Koyzis rightly points out that we all tend to waffle between idolatry and gnosticism in our political alignment. We are idolatrous when we believe that our political preference is the remedy for the world’s problems, and we are gnostic when we believe that competing ideologies are inherently evil. In an honest moment, I would confess that I do believe that my political ideology is right and all others are wrong because, at the end of the day, I think I’m always right. This is why I struggle with whether I am liberal or conservative. . . .

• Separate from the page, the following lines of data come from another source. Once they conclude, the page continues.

(* ===== verification/RouterRef.v ===== *)
(** * A router that fulfils the contract of the relay's

    An executable instance of [Mux]: it reads the templates back into segments and
    takes the first route that matches. *)

From Stdlib Require Import Strings.Byte.
From S2P Require Import Prelude Numeral BigInt Common Http Router.
#[local] Open Scope Z_scope.
#[local] Open Scope go_scope.

(** ** Reading templates *)
Definition bytes_text : bytes → string := String.string_of_list_byte.

Fixpoint split_colon (b : bytes) : bytes * bytes :=
  match b with
  | [] => ([], [])
  | x3a :: b => ([], b)
  | c :: b => let '(name, pattern) := split_colon b in (c :: name, pattern)
  end.

Definition parse_segment (part : bytes) : segment :=
  match part with
  | x7b :: part =>
      let '(name, pattern) := split_colon part in
      if bool_decide (pattern = text_bytes "[0-9]+}") then Decimal (bytes_text name)
      else HexText (bytes_text name)
  | _ => Literal (bytes_text part)
  end.
Definition parse_template (t : string) : list segment :=
  parse_segment <$> path_segments (text_bytes t).

(** ** Matching *)
Fixpoint first_match (i : nat) (routes : list (string * string)) (method : string) (path : bytes)
    : option (nat * gmap string bytes) :=
  match routes with
  | [] => None
  | (t, m) :: routes =>
      match (if bool_decide (m = method)
             then match_segments (parse_template t) (path_segments path) else None) with
      | Some vars => Some (i, vars)
      | None => first_match (S i) routes method path
      end
  end.

#[export] Instance ref_mux : Mux := {|
  mux_match := first_match 0;
  mux_answer _ _ _ := http_Error (text_bytes "404 page not found") 404;
|}.

(** ** Templates are read back *)
Lemma text_bytes_app s1 s2 : text_bytes (s1 +:+ s2) = text_bytes s1 ++ text_bytes s2.
Proof. unfold text_bytes. induction s1 as [|c s1 IH]; [done|].
  change (Ascii.byte_of_ascii c :: String.list_byte_of_string (s1 +:+ s2)
    = Ascii.byte_of_ascii c :: (String.list_byte_of_string s1 ++ String.list_byte_of_string s2)).
  by rewrite IH.
Qed.

Lemma bytes_text_bytes s : bytes_text (text_bytes s) = s.
Proof. apply String.string_of_list_byte_of_string. Qed.

Lemma plain_char_ne c d : plain_char c = true → plain_char d = false → c ≠ d.
Proof. by intros Hc Hd ->; rewrite Hd in Hc. Qed.

Lemma plain_no c text : forallb plain_char text = true → plain_char c = false → c ∉ text.
Proof.
  intros Hp Hc Hin. rewrite forallb_forall in Hp. apply list_elem_of_In, Hp in Hin. congruence.
Qed.

Lemma split_colon_app name pattern : x3a ∉ name → split_colon (name ++ x3a :: pattern) = (name, pattern).
Proof.
  induction name as [|c name IH]; [done|]. intros Hc. apply not_elem_of_cons in Hc as [Hne Hn].
  destruct c; try done; cbn; by rewrite (IH Hn).
Qed.

Lemma no_slash_name pre name suf :
  no_slash (text_bytes pre) → forallb plain_char (text_bytes name) = true →
  no_slash (text_bytes suf) → no_slash (text_bytes (pre +:+ name +:+ suf)).
Proof.
  intros Hpre Hn Hsuf. pose proof (plain_no x2f _ Hn eq_refl). unfold no_slash in *.
  by rewrite !text_bytes_app, !not_elem_of_app.
Qed.

Lemma parse_segment_template s :
  plain s = true →
  parse_segment (text_bytes (segment_template s)) = s ∧ no_slash (text_bytes (segment_template s)).
Proof.
  intros Hp. assert (∀ name pattern, forallb plain_char (text_bytes name) = true →
    split_colon (text_bytes (name +:+ ":" +:+ pattern)) = (text_bytes name, text_bytes pattern))
    as Hsplit.
  { intros name pattern Hn. rewrite !text_bytes_app. apply split_colon_app. by eapply plain_no. }
  destruct s as [text|name|name]; apply andb_true_iff in Hp as [Hl Hp]; cbn [segment_template].
  - split; [|by eapply plain_no]. destruct (text_bytes text) as [|c b] eqn:Et; [done|].
    cbn [forallb] in Hp. apply andb_true_iff in Hp as [Hc _]. rewrite <- (bytes_text_bytes text), Et.
    by destruct c.
  - split.
    + change (parse_segment (x7b :: text_bytes (name +:+ ":" +:+ "[0-9]+}")) = Decimal name).
      unfold parse_segment. rewrite (Hsplit _ _ Hp). cbn. by rewrite bytes_text_bytes.
    + by apply no_slash_name; [apply no_slash_dec| |apply no_slash_dec].
  - split.
    + change (parse_segment (x7b :: text_bytes (name +:+ ":" +:+ "0x[a-fA-F0-9]+}")) = HexText name).
      unfold parse_segment. rewrite (Hsplit _ _ Hp). cbn. by rewrite bytes_text_bytes.
    + by apply no_slash_name; [apply no_slash_dec| |apply no_slash_dec].
Qed.

Lemma template_join l : text_bytes (template l) = join_path (text_bytes ∘ segment_template <$> l).
Proof. induction l as [|s l IH]; [done|]. cbn [template]. by rewrite !text_bytes_app, IH. Qed.

Lemma parse_template_eq l : forallb plain l = true → parse_template (template l) = l.
Proof.
  intros Hl. unfold parse_template. rewrite template_join. destruct l as [|s l]; [done|].
  assert (Forall (λ s, plain s = true) (s :: l)) as HF by 
    (by rewrite forallb_forall in Hl; apply Forall_forall; intros x Hx; apply Hl, list_elem_of_In).
  rewrite fmap_cons. rewrite path_segments_join.
  - rewrite <- fmap_cons, <- list_fmap_compose. rewrite <- (list_fmap_id (s :: l)) at 2.
    apply Forall_fmap_ext_1. eapply Forall_impl; [exact HF|]. intros x Hx.
    by apply parse_segment_template.
  - apply Forall_cons in HF as [Hs _]. by apply parse_segment_template.
  - apply Forall_cons in HF as [_ HF]. apply Forall_fmap. eapply Forall_impl; [exact HF|].
    intros x Hx. by apply parse_segment_template.
Qed.

#[export] Instance ref_mux_laws : MuxLaws.
Proof.
  split. intros routes i l method path vars Hi Hp _ Hm HF.
  change (first_match 0 routes method path = Some (i, vars)).
  assert (∀ k, first_match k routes method path = Some ((k + i)%nat, vars)) as Hk; [|apply (Hk 0%nat)].
  revert i Hi HF. induction routes as [|[t m] routes IH]; intros i Hi HF k; [done|].
  destruct i as [|i]; cbn [lookup list_lookup] in Hi.
  - injection Hi as -> ->. cbn [first_match]. rewrite bool_decide_true by done.
    by rewrite parse_template_eq, Hm, Nat.add_0_r.
  - cbn [take] in HF. apply Forall_cons in HF as [Hno HF]. cbn [first_match].
    assert ((if bool_decide (m = method)
             then match_segments (parse_template t) (path_segments path) else None) = None) as ->.
    { case_bool_decide as Hd; [|done]. destruct Hno as [Hno|(l' & Ht & Hp' & Hno)]; [done|].
      cbn in Ht. subst t. by rewrite parse_template_eq. }
    rewrite (IH i Hi HF). f_equal. f_equal. lia.
Qed.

Liberalism starts with the fundamental belief in human autonomy, which means being self-directed and free to govern oneself in accordance with rules in which one willingly submits. The most basic principles of liberalism, according to Koyzis, is that everyone possesses property in their own person and must therefore be free to govern themselves in accordance with their own choices provided that those choices do not infringe on the equal right of others to pursue the same. Human persons should be free from coercion that favors one person or group’s preferences for another. As such, true liberals have a consistent aversion to government coercion in ways that conservatives do not.

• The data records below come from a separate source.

(* ===== verification/SlotLoop.v ===== *)
(** * The consensus mock: the slot loop

    [RunNode] of [consensus.go]: what the mock consensus client does at every tick
    of its slot clock, and the goroutines it starts.  The loop and its goroutines
    share the client's chain, its random numbers, its peers and the channel of
    pending payload ids; a run is any interleaving of ticks and of goroutine
    steps.  Shutting down is not part of a run. *)

From Stdlib Require Import Strings.Byte Floats.SpecFloat.
From S2P Require Import Prelude Numeral BigInt Common Fastssz Hasher SszObject.
From S2P Require Import FixedContainers VarContainers BlockContainers Signing.
From S2P Require Import Geth Payload MockChain Cache Engine Http Relay RelayServing.
From S2P Require Import Float64 Clock Behavior Api Consensus.
#[local] Open Scope Z_scope.
#[local] Open Scope go_scope.

Section loop.
Context `{!SSZ, !Hasher, !Hexutil, !BLS, !Geth, !RelayCodec, !ClientCodec, !Platform, !Rand}.
Context {W E : Type} `{!BuilderServer W, !EngineServer E}.

(** ** The state of a run *)

(** A goroutine the loop started, at the point where it goes on: it sends the
    payload with the invalid hash; makes a proposal; sends a mocked block to the
    engine; or, having sent it, updates the engine's forkchoice. *)
Inductive goroutine :=
  | GoInvalidHash (payload : ExecutionPayloadV1.t)
  | GoProposal (id : bytes) (slot : Z)
  | GoExecution (block : Block) (safe final : bytes) (slot : Z)
  | GoForkchoice (latest safe final : bytes) (slot : Z).

(** How the process ended: [os.Exit] or an unrecovered panic. *)
Inductive ending := Exited (code : Z) | Crashed.

(** The variables of [RunNode].  [payloadId] is an unbuffered channel: [senders]
    are the ids of the goroutines that wait to send on it, in the order in which
    they arrived.  Sending is the last thing a goroutine does, so one that waits is
    no longer among [goroutines], those that can go on. *)
Record Node := mk_node {
  world : World (W:=W) (E:=E);
  finalizedHash : bytes;
  safeHash : bytes;
  nextFinalized : bytes;
  senders : list bytes;
  goroutines : list goroutine;
  ended : option ending;
}.

Definition with_world (n : Node) (w : World) : Node :=
  mk_node w (finalizedHash n) (safeHash n) (nextFinalized n) (senders n) (goroutines n) (ended n).
Definition with_finality (n : Node) (final safe next : bytes) : Node :=
  mk_node (world n) final safe next (senders n) (goroutines n) (ended n).
Definition with_senders (n : Node) (ids : list bytes) : Node :=
  mk_node (world n) (finalizedHash n) (safeHash n) (nextFinalized n) ids (goroutines n) (ended n).
Definition with_goroutines (n : Node) (gs : list goroutine) : Node :=
  mk_node (world n) (finalizedHash n) (safeHash n) (nextFinalized n) (senders n) gs (ended n).
Definition with_ended (n : Node) (e : option ending) : Node :=
  mk_node (world n) (finalizedHash n) (safeHash n) (nextFinalized n) (senders n) (goroutines n) e.

(** [c.mockChain.CurrentHeader()] and [c.mockChain.chain]. *)
Definition node_chain (n : Node) : BlockChain := chain (own_chain (world n)).
Definition head_header (n : Node) : Header.t := CurrentHeader (node_chain n).
Definition head_hash (n : Node) : bytes := header_Hash (head_header n).

(** ** Effects *)
Definition on_world {A} (m : M (World (W:=W) (E:=E)) A) : M Node A := λ n,
  let '(w, r) := m (world n) in (with_world n w, r).
Definition random {A} (f : rng → rng * A) : M Node A := on_world (λ w : World,
  let '(g, a) := f (RNG w) in (mk_world (own_chain w) g (builder_peer w) (engine_peer w), Ok a)).
Definition exit (code : Z) : M Node unit := λ n, (with_ended n (Some (Exited code)), Ok tt).
Definition go (g : goroutine) : M Node unit := λ n,
  (with_goroutines n (goroutines n ++ [g]), Ok tt).

(** [select { case id := <-payloadId: ...; default: ... }]. *)
Definition receive_pending : M Node (option bytes) := λ n,
  match senders n with
  | [] => (n, Ok None)
  | id :: ids => (with_senders n ids, Ok (Some id))
  end.
(** [payloadId <- *id]: the goroutine waits, possibly for ever, as a sender. *)
Definition send_pending (id : bytes) : M Node unit := λ n,
  (with_senders n (senders n ++ [id]), Ok tt).

(** [c.RNG.Float64() < freq]. *)
Definition happens (freq : spec_float) : M Node bool :=
  x ← random Float64;
  mret (float64_lt x freq).

Section node.
Variable c : ConsensusCmd.
Variable transitionBlock : Z.

(** ** A tick *)

(** [tick.Sub(genesisTime)]: a [Duration], which saturates. *)
Definition since_genesis (tick : Z) : Z :=
  Z.max (- 2 ^ 63) (Z.min (2 ^ 63 - 1) (tick - wrap_int64 (BeaconGenesisTime c) * Second)).

(** [tick] is the time in nanoseconds since the Unix epoch. *)
Definition slot_of_tick (tick : Z) : Z :=
  int64_of_round (float64_div (float64_of_int (since_genesis tick)) (float64_of_int (SlotTime c))).

(** The payload of the branch that sends a bad hash; what it does not set is zero. *)
Definition invalid_hash_payload (head : Header.t) : ExecutionPayloadV1.t :=
  ExecutionPayloadV1.mk (header_Hash head) (zeros 20) (zeros 32) (zeros 32) (zeros 256) (zeros 32)
    (wrap64 (Header.Number head)) (Header.GasLimit head) 0 (wrap64 (Header.Time head + 1)) []
    (Header.BaseFee head) (HexToHash (text_bytes "0xdeadbeef")) [].

Definition finalize_epoch : M Node unit := λ n,
  (with_finality n (nextFinalized n) (nextFinalized n) (head_hash n), Ok tt).

(** The lowest block a reorg may go back to. *)
Definition reorg_min (n : Node) : Z :=
  match GetHeaderByHash (node_chain n) (finalizedHash n) with
  | Some final =>
      let num := wrap64 (Header.Number final) in
      if transitionBlock <? num then num else transitionBlock
  | None => transitionBlock
  end.

Definition choose_parent : M Node (option Header.t) :=
  n ← get;
  reorg ← happens (ReorgFreq (Freq (behavior c)));
  if reorg : bool
  then random (calcReorgTarget (behavior c) (node_chain n) (wrap64 (Header.Number (head_header n)))
                 (reorg_min n))
  else mret (Some (head_header n)).

(** Building a block without the engine.  [parent.Hash()] of a nil header is the
    hash of an empty list; [parent.GasLimit] panics. *)
Definition external_block (parent : option Header.t) (slot : Z) : M Node unit :=
  let coinbase := copy (zeros 20) [x01] in
  let timestamp := SlotTimestamp (BeaconGenesisTime c) (SlotTime c) slot in
  parent ← lift (deref parent);
  n ← get;
  let gasLimit := Header.GasLimit parent in
  let extraData := text_bytes "proto says hi" in
  let creator := λ statedb header,
    dummyTxCreator (config (own_chain (world n))) statedb header (accounts (behavior c)) in
  block ← attempt (on_world (on_own_chain (AddNewBlock (header_Hash parent) coinbase timestamp
                     gasLimit creator (zeros 32) extraData [] true)));
  match block with
  | inr _ => mret tt
  | inl block => go (GoExecution block (safeHash n) (finalizedHash n) slot)
  end.

Definition on_slot (slot : Z) : M Node unit :=
  gap ← happens (GapSlot (Freq (behavior c)));
  if gap : bool then _ ← receive_pending; mret tt else
  bad ← happens (InvalidHashFreq (Freq (behavior c)));
  if bad : bool then n ← get; go (GoInvalidHash (invalid_hash_payload (head_header n))) else
  parent ← choose_parent;
  id ← receive_pending;
  match id with
  | Some id => go (GoProposal id slot)
  | None => external_block parent slot
  end.

Definition on_tick (tick : Z) : M Node unit :=
  let signedSlot := slot_of_tick tick in
  if signedSlot <? 0 then mret tt else
  if signedSlot =? 0
  then n ← get; put (with_finality n (finalizedHash n) (head_hash n) (nextFinalized n)) else
  let slot := signedSlot in
  if (0 <? SlotBound c) && (SlotBound c <? slot) then exit 0 else
  if SlotsPerEpoch c =? 0 then lift Panic else
  _ ← (if slot mod SlotsPerEpoch c =? 0 then finalize_epoch else mret tt);
  on_slot slot.

(** ** The goroutines *)

(** From one point at which others may go on to the next.  A call to a peer is a
    single step that answers or fails. *)
Definition run_goroutine (g : goroutine) : M Node unit :=
  match g with
  | GoInvalidHash payload =>
      _ ← attempt (on_world (on_engine (api.NewPayloadV1 payload)));
      mret tt
  | GoProposal id slot =>
      out ← on_world (mockProposal c id slot false);
      match out with Exits => exit 1 | Continues => mret tt end
  | GoExecution block safe final slot =>
      _ ← on_world (mockExecution block);
      go (GoForkchoice (block_Hash block) safe final slot)
  | GoForkchoice latest safe final slot =>
      proposing ← happens (ProposalFreq (Freq (behavior c)));
      attributes ← (if proposing : bool
                    then a ← on_world (makePayloadAttributes c (wrap64 (slot + 1))); mret (Some a)
                    else mret None);
      id ← attempt (on_world (sendForkchoiceUpdated latest safe final attributes));
      match id with
      | inr _ => match maybeExit (SlotBound c) with Exits => exit 1 | Continues => mret tt end
      | inl None => mret tt
      | inl (Some id) => send_pending id
      end
  end.

(** ** Runs *)

(** A tick of the clock, or a goroutine that goes on. *)
Inductive event := Tick (tick : Z) | Resume (i : nat).

(** An unrecovered panic ends the process. *)
Definition settle (x : Node * res unit) : Node :=
  match x with
  | (n, Panic) => with_ended n (Some Crashed)
  | (n, _) => n
  end.

Definition step (e : event) (n : Node) : Node :=
  match ended n with
  | Some _ => n
  | None =>
      match e with
      | Tick tick => settle (on_tick tick n)
      | Resume i =>
          match goroutines n !! i with
          | Some g => settle (run_goroutine g (with_goroutines n (delete i (goroutines n))))
          | None => n
          end
      end
  end.

Inductive loop_run (start : Node) : list event → Node → Prop :=
  | loop_start : loop_run start [] start
  | loop_step es e n : loop_run start es n → loop_run start (es ++ [e]) (step e n).
End node.

(** The start of [RunNode], on the client's chain. *)
Definition start_node (w : World) : Node :=
  mk_node w (zeros 32) (zeros 32) (zeros 32) [] [] None.
End loop.

(** ** Lemmas: the client's chain only grows *)
Section growth.
Context `{!SSZ, !Hasher, !Hexutil, !BLS, !Geth, !GethLaws, !ChainLaws, !RelayCodec,
  !ClientCodec, !Platform, !Rand}.
Context {W E : Type} `{!BuilderServer W, !EngineServer E}.

Definition world_chain (w : World (W:=W) (E:=E)) : BlockChain := chain (own_chain w).

Lemma growing_on_own_chain {A} (m : M MockChain A) :
  growing chain m → growing world_chain (on_own_chain m).
Proof.
  intros Hm w w' r. unfold on_own_chain. destruct (m (own_chain w)) as [ch r'] eqn:E'.
  intros [= <- _]. by eapply Hm.
Qed.
Lemma growing_on_builder {A} (m : M W A) : growing world_chain (on_builder m).
Proof. intros w w' r. unfold on_builder. destruct (m (builder_peer w)). by intros [= <- _]. Qed.
Lemma growing_on_engine {A} (m : M E A) : growing world_chain (on_engine m).
Proof. intros w w' r. unfold on_engine. destruct (m (engine_peer w)). by intros [= <- _]. Qed.
Lemma growing_random_index n : growing world_chain (random_index n).
Proof.
  intros w w' r. unfold random_index. destruct (n <=? 0); [by intros [= <- _]|].
  destruct (Int63n (RNG w) n). by intros [= <- _].
Qed.
Lemma growing_random_bytes n : growing world_chain (random_bytes n).
Proof.
  intros w w' r. unfold random_bytes. destruct (Read (RNG w) n). by intros [= <- _].
Qed.
#[local] Hint Resolve growing_on_own_chain growing_on_builder growing_on_engine
  growing_random_index growing_random_bytes : evolves.

Lemma growing_getMockProposal c id slot : growing world_chain (getMockProposal c id slot).
Proof. unfold getMockProposal. evolve. Qed.
Lemma growing_mockExecution b : growing world_chain (mockExecution b).
Proof. unfold mockExecution. evolve. Qed.
Lemma growing_makePayloadAttributes c slot : growing world_chain (makePayloadAttributes c slot).
Proof. unfold makePayloadAttributes. evolve. Qed.
Lemma growing_sendForkchoiceUpdated l s f a :
  growing world_chain (sendForkchoiceUpdated l s f a).
Proof. unfold sendForkchoiceUpdated. evolve. Qed.
#[local] Hint Resolve growing_getMockProposal : evolves.
Lemma growing_mockProposal c id slot failing : growing world_chain (mockProposal c id slot failing).
Proof. unfold mockProposal. evolve. Qed.
End growth.
#[export] Hint Resolve growing_on_own_chain growing_on_builder growing_on_engine
  growing_random_index growing_random_bytes growing_getMockProposal growing_mockExecution
  growing_makePayloadAttributes growing_sendForkchoiceUpdated growing_mockProposal : evolves.

(** ** The invariant of a run *)
Section invariant.
Context `{!SSZ, !Hasher, !Hexutil, !BLS, !Geth, !GethLaws, !ChainLaws, !RelayCodec,
  !ClientCodec, !Platform, !Rand}.
Context {W E : Type} `{!BuilderServer W, !EngineServer E}.
Implicit Types n : Node (W:=W) (E:=E).

(** A hash the loop may send to the engine: none yet, or of a block the client's
    chain knows. *)
Definition sendable (bc : BlockChain) (h : bytes) : Prop := h = zeros 32 ∨ known bc h.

I am pleased, of course, that Bradley appreciates my book. In response I would indicate that I am less concerned with what separates liberals and conservatives than I am with probing the spiritual roots of a number of ideologies, of which these are only two. In reality, liberalism and conservatism are not the opponents people generally think them to be. Liberalism is predicated on the assumption that all communities, including such basic institutions as state, church, marriage and family, are reducible to voluntary associations. Because conservatism is merely a tendency and, unlike liberalism, lacks a distinctive account of state and society, there is much overlap between the two. One can easily claim the conservative label and at the same time accept the contractarian account of the state. American conservatives, with their affection for their own founding documents, especially the Declaration of Independence, are practically obligated to do so.
And, no, true liberals do not "have a consistent aversion to government coercion in ways that conservatives do not." At least not all of them do. This is the upshot of my tracing the development of liberalism through five stages beginning with the Hobbesian commonwealth, followed by the night-watchman state, the regulatory state, the equal-opportunity state and, finally, the choice-enhancement state. Because it is up to the parties to the contract to decide exactly what government should do, they are within their right to demand a full-blown welfare state, if they so desire. Yet they remain "true liberals," who simply take the logic of this position further than many professed liberals are willing to.
Bradley might wish to consider dropping altogether both conservative and liberal labels. If he admits that "there are some American conservative cultural traditions that America has benefited by extinguishing," then he may not be a conservative at all — at least not in the sense in which it is used on this side of the pond. Yet if he is willing to recognize, as I hope he is, that not all communities can be reduced to voluntary associations, he is almost certainly not a liberal either. At this point I refer him to the last three chapters of my book where I attempt to point to a way beyond the distortions of ideological thinking.